**Requirement:** Which lines of the entries below contain the string "duplicate"? Copy each one.

**Provided entries:**
(** What is stored of a choice finds it again: the record of a member resolves, in
    any list that has the member, to one with the same credentials if it has any, and
    without credentials to the member itself. *)
Theorem selection_roundtrip (outbounds : list member) (m : member) :
  m ∈ outbounds → NoDup (mb_tag <$> outbounds) → mb_tag m ≠ ""%string →
  ∃ m', resolveSelectionRecord outbounds (selectedRecordForOutbound (Some m)) = Some m' ∧ m' ∈ outbounds ∧
    match given (mb_dial m) with Some _ => mb_dial m' = mb_dial m | None => m' = m end.
Proof.
  intros Hin Hnd Htag. set (record := selectedRecordForOutbound (Some m)).
  assert (first_match record ByTag outbounds = Some m) as Hbytag.
  { destruct (first_match_some record ByTag outbounds m Hin) as (m' & E & Hin' & [Hm' _]%match_tag); [by apply match_tag|].
    rewrite E. f_equal. by apply (tag_unique outbounds). }
  assert (nonempty_s (sr_EndpointIdentity record) = true → endpoint_match record outbounds None = Some m) as Hbyend.
  { intros He%nonempty_true. apply endpoint_match_own; [done | done | done|]. apply match_endpoint. split; [|done].
    cbn in *. by destruct (mb_endpoint m). }
  unfold resolveSelectionRecord. destruct (nonempty_s (sr_DialIdentity record)) eqn:Hd.
  - apply nonempty_true in Hd. assert (mb_dial m = Some (sr_DialIdentity record)) as Ed by (cbn in *; by destruct (mb_dial m)).
    destruct (first_match_some record ByDial outbounds m Hin) as (m' & E & Hin' & [Hm' _]%match_dial); [by apply match_dial|].
    rewrite E. exists m'. split_and!; [done | done|]. rewrite Ed. unfold given. by apply nonempty_true in Hd as ->.
  - exists m. split_and!; [|done|].
    + destruct (nonempty_s (sr_EndpointIdentity record)); [by rewrite Hbyend | done].
    + subst record. cbn in Hd. unfold given. destruct (mb_dial m); [|done]. cbn in Hd. by rewrite Hd.
Qed.

Definition tokyo : member := mkMember "tokyo" "vless" (Some "uuid-1") (Some "1.2.3.4:443").
Definition tokyo_2 : member := mkMember "tokyo 2" "vless" (Some "uuid-2") (Some "1.2.3.4:443").
Lemma selection_roundtrip_witness :
  (∃ m', resolveSelectionRecord [tokyo_2; tokyo] (selectedRecordForOutbound (Some tokyo)) = Some m' ∧ m' ∈ [tokyo_2; tokyo] ∧
     match given (mb_dial tokyo) with Some _ => mb_dial m' = mb_dial tokyo | None => m' = tokyo end) ∧
  resolveSelectionRecord [tokyo_2; tokyo] (selectedRecordForOutbound (Some tokyo)) = Some tokyo.
Proof.
  split; [|vm_compute; reflexivity]. apply selection_roundtrip.
  - right. left.
  - apply list.NoDup_cons. split; [|apply NoDup_singleton]. intros H. apply list_elem_of_singleton in H. discriminate.
  - discriminate.
Defined.

(** *** The catalog *)

Lemma foldl_tag_lookup {A} (f : member → A) (l : list member) (acc : gmap string A) c :
  c ∈ l → (∀ c', c' ∈ l → mb_tag c' = mb_tag c → f c' = f c) → foldl (λ m c, <[mb_tag c := f c]> m) acc l !! mb_tag c = Some (f c).
Proof.
  induction l as [|c0 l IH] using rev_ind; [by intros ?%not_elem_of_nil|]. intros Hin Hf. rewrite foldl_app. cbn [foldl].
  destruct (decide (mb_tag c0 = mb_tag c)) as [E|Hne].
  - rewrite E, lookup_insert_eq. f_equal. apply Hf; [apply elem_of_app; right; by left | done].
  - rewrite lookup_insert_ne by done. apply IH; [|intros; apply Hf; [apply elem_of_app; by left | done]].
    apply elem_of_app in Hin as [?| ->%list_elem_of_singleton]; done.
Qed.

Section Catalog.
Context (providerDial providerEndpoint : string → option string) (candidates : list member).
Context (Htags : NoDup (mb_tag <$> candidates)).

Abbreviation metadata_of := (candidate_metadata providerDial providerEndpoint).
Abbreviation all := (all_metadata providerDial providerEndpoint candidates).

Lemma all_metadata_lookup m : m ∈ candidates → all !! mb_tag m = Some (metadata_of m).
Proof. intros Hin. apply foldl_tag_lookup; [done|]. intros c' Hc' E. by rewrite (tag_unique candidates c' m). Qed.

Lemma selected_metadata_lookup m :
  m ∈ (dedupeSmartCandidates all candidates).1 → (dedupeSmartCandidates all candidates).2 !! mb_tag m = Some (metadata_of m).
Proof.
  intros Hin. pose proof (proj1 (proj1 (dedupe_elem _ _ _) Hin)) as Hc. unfold dedupeSmartCandidates in *.
  destruct (_ <=? 1)%nat; cbn [fst snd] in *; [by apply all_metadata_lookup|].
  rewrite (foldl_tag_lookup (λ c, default no_metadata (all !! mb_tag c))); [by rewrite all_metadata_lookup | done | by intros c' _ ->].
Qed.

Lemma dialIdentity_given m d : mb_dial m = Some d → d ≠ ""%string → md_dialIdentity (metadata_of m) = d.
Proof.
  intros Hd Hne%nonempty_true. unfold candidate_metadata, buildCandidateMetadataWithDialIdentity, dialIdentityLocked, given.
  rewrite Hd, Hne. cbn [md_dialIdentity]. by rewrite Hne.
Qed.

(** The keys of the three kinds do not meet. *)
Lemma keyFor_dial m d : m ∈ candidates → d ≠ ""%string → keyFor all m = ("dial:" ++ d)%string ↔ md_dialIdentity (metadata_of m) = d.
Proof.
  intros Hin Hne%nonempty_true. unfold keyFor.
  assert (default no_metadata (all !! mb_tag m) = metadata_of m) as -> by by rewrite all_metadata_lookup.
  destruct (nonempty_s (md_dialIdentity _)) eqn:Hd; [split; [by intros [=] | by intros ->]|].
  split; [destruct (nonempty_s (md_identity _)); discriminate | intros E; congruence].
Qed.

(** Someone of the selected has the credentials [d]. *)
Lemma credentials_kept m d :
  m ∈ candidates → mb_dial m = Some d → d ≠ ""%string →
  (∀ m', m' ∈ candidates → md_dialIdentity (metadata_of m') = d → mb_dial m' = Some d) →
  ∃ w, w ∈ (dedupeSmartCandidates all candidates).1 ∧ mb_dial w = Some d.
Proof.
  intros Hin Hd Hne Hapart. pose proof (winners_spec all candidates (keyFor all m)) as H.
  destruct (winners _ _ !! _) as [t|]; [|by destruct (H m)]. destruct H as [(w & Hw & Hk & <-) Hmin].
  exists w. split; [apply dedupe_elem; split; [done|]; rewrite Hk; by split; [exists w|]|].
  apply Hapart; [done|]. apply keyFor_dial; [done | done|]. rewrite Hk. apply keyFor_dial; [done | done|]. by apply dialIdentity_given.
Qed.
End Catalog.

Lemma drop_gone_pinned s : ct_pinned (sw_control (drop_gone s)) = ct_pinned (sw_control s) ∧ ct_pinnedDial (sw_control (drop_gone s)) = ct_pinnedDial (sw_control s) ∧
  sw_candidates (drop_gone s) = sw_candidates s ∧ sw_metadata (drop_gone s) = sw_metadata s.
Proof. unfold drop_gone. repeat case_match; done. Qed.

Lemma remap_pinned_rest metadata candidates s :
  sw_candidates (remapPinnedCandidate metadata candidates s) = sw_candidates s ∧ sw_metadata (remapPinnedCandidate metadata candidates s) = sw_metadata s ∧
  sw_contexts (remapPinnedCandidate metadata candidates s) = sw_contexts s.
Proof. unfold remapPinnedCandidate. repeat case_match; done. Qed.

Lemma rebuild_current providerDial providerEndpoint candidates s :
  candidates ≠ [] →
  let d := dedupeSmartCandidates (all_metadata providerDial providerEndpoint candidates) candidates in
  d.1 ≠ [] ∧ rebuild_catalog providerDial providerEndpoint true candidates s = (false, drop_gone (remapPinnedCandidate d.2 d.1 (publish_catalog d.1 d.2 s))).
Proof.
  intros Hne d. assert (d.1 ≠ []) as Hd.
  { destruct candidates as [|c l]; [done|]. pose proof (winners_spec (all_metadata providerDial providerEndpoint (c :: l)) (c :: l) (keyFor (all_metadata providerDial providerEndpoint (c :: l)) c)) as H.
    destruct (winners _ _ !! _) as [t|]; [|destruct (H c); [by left | done]]. destruct (H) as [(w & Hw & Hk & Ht) Hm]. intros E.
    apply (not_elem_of_nil w). rewrite <-E. apply dedupe_elem. split; [done|]. by rewrite Hk, Ht. }
  split; [done|]. unfold rebuild_catalog. fold d. destruct d as [selected metadata]. cbn [fst snd] in *.
  destruct candidates; [done|]. cbn [length Nat.eqb]. by destruct selected.
Qed.

(** C27. A pin is a pin of credentials, not of a name: when the providers rename, reorder
    or duplicate their members, and one still has the credentials that were pinned, then
    the pin of the new catalog is a candidate with these credentials. *)
Theorem pin_follows_credentials (providerDial providerEndpoint : string → option string) (candidates : list member) (s : Smart) (m : member) (d : string) :
  NoDup (mb_tag <$> candidates) → m ∈ candidates → mb_dial m = Some d → d ≠ ""%string →
  (∀ m', m' ∈ candidates → md_dialIdentity (candidate_metadata providerDial providerEndpoint m') = d → mb_dial m' = Some d) →
  ct_pinned (sw_control s) ≠ ""%string → ct_pinnedDial (sw_control s) = d →
  ∃ s' w, rebuild_catalog providerDial providerEndpoint true candidates s = (false, s') ∧
    w ∈ candidates ∧ mb_dial w = Some d ∧ mb_tag w ∈ sw_candidates s' ∧
    ct_pinned (sw_control s') = mb_tag w ∧ ct_pinnedDial (sw_control s') = d.
Proof.
  intros Htags Hin Hd Hne Hapart Hp Hpd.
  destruct (rebuild_current providerDial providerEndpoint candidates s) as [_ E]; [by intros ->; apply not_elem_of_nil in Hin|].
  rewrite E. clear E. destruct (credentials_kept providerDial providerEndpoint candidates Htags m d) as (w0 & Hw0 & Hwd0); [done..|].
  pose proof (selected_metadata_lookup providerDial providerEndpoint candidates Htags) as Hmeta.
  assert (∀ c, c ∈ (dedupeSmartCandidates (all_metadata providerDial providerEndpoint candidates) candidates).1 → c ∈ candidates) as Hsub
    by (intros c Hc; by apply dedupe_elem in Hc as [? _]).
  destruct (dedupeSmartCandidates _ _) as [selected metadata]. cbn [fst snd] in *.
  set (published := publish_catalog selected metadata s).
  destruct (first_match_some (mkSelected 1 (ct_pinned (sw_control s)) (ct_pinnedDial (sw_control s)) (ct_pinnedEndpoint (sw_control s))) ByDial selected w0 Hw0)
    as (w & Ew & Hw & [Hwd _]%match_dial); [apply match_dial; cbn; by rewrite Hpd|]. cbn in Hwd. rewrite Hpd in Hwd.
  eexists _, w. split; [reflexivity|]. destruct (drop_gone_pinned (remapPinnedCandidate metadata selected published)) as (-> & -> & -> & _).
  destruct (remap_pinned_rest metadata selected published) as (-> & _). split; [by apply Hsub|]. split; [done|]. split.
  - cbn. apply elem_of_list_to_set. by apply list_elem_of_fmap_2.
  - unfold remapPinnedCandidate. cbn [published publish_catalog sw_control]. rewrite bool_decide_false by done.
    unfold resolveSelectionRecord. cbn [sr_DialIdentity]. rewrite (proj2 (nonempty_true _)) by by rewrite Hpd. rewrite Ew.
    case_bool_decide as Et; [by split|]. cbn. split; [done|]. rewrite Hmeta by done. by apply dialIdentity_given.
Qed.

(** The pinned "b" got a new name, and a duplicate of it another. *)
Definition pinned_b : Smart :=
  mkSmart (mkContexts {[ "k"%string := "b"%string ]} ∅ ∅ ∅ ∅ ∅ ∅) (mkControl "b" "vless" "uuid-1" "" 0 "") smartPhaseSteady (mkCounters 0 0 0 0) [] "b"
    (all_metadata no_options no_options [alias_b]) {[ "b"%string ]}.
Definition renamed : list member := [mkMember "z" "vless" (Some "uuid-2") None; mkMember "y" "vless" (Some "uuid-1") None; mkMember "x" "vless" (Some "uuid-1") None]%string.

Lemma pin_follows_credentials_witness :
  (∃ s' w, rebuild_catalog no_options no_options true renamed pinned_b = (false, s') ∧
    w ∈ renamed ∧ mb_dial w = Some "uuid-1"%string ∧ mb_tag w ∈ sw_candidates s' ∧
    ct_pinned (sw_control s') = mb_tag w ∧ ct_pinnedDial (sw_control s') = "uuid-1"%string) ∧
  ct_pinned (sw_control (rebuild_catalog no_options no_options true renamed pinned_b).2) = "x"%string.
Proof.
  split; [|vm_compute; reflexivity].
  apply (pin_follows_credentials no_options no_options renamed pinned_b (mkMember "y" "vless" (Some "uuid-1"%string) None) "uuid-1").
  - apply (bool_decide_unpack _). vm_compute. exact I.
  - right. left.
  - reflexivity.
  - discriminate.
  - intros m' H. unfold renamed in H. rewrite !elem_of_cons in H. destruct H as [->|[->|[->|[]%not_elem_of_nil]]]; vm_compute; congruence.
  - discriminate.
  - reflexivity.
Defined.

(** *** Nothing refers to what is gone *)

Lemma foldl_tag_inv {A} (f : member → A) (l : list member) t x :
  foldl (λ m c, <[mb_tag c := f c]> m) (∅ : gmap string A) l !! t = Some x → ∃ c, c ∈ l ∧ mb_tag c = t.
Proof.
  induction l as [|c0 l IH] using rev_ind; [cbn; by rewrite lookup_empty|]. rewrite foldl_app. cbn [foldl].
  destruct (decide (mb_tag c0 = t)) as [E|Hne]; [intros _; exists c0; set_solver|]. rewrite lookup_insert_ne by done. intros (c & ? & ?)%IH. set_solver.
Qed.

**Result:**
    or duplicate their members, and one still has the credentials that were pinned, then
(** The pinned "b" got a new name, and a duplicate of it another. *)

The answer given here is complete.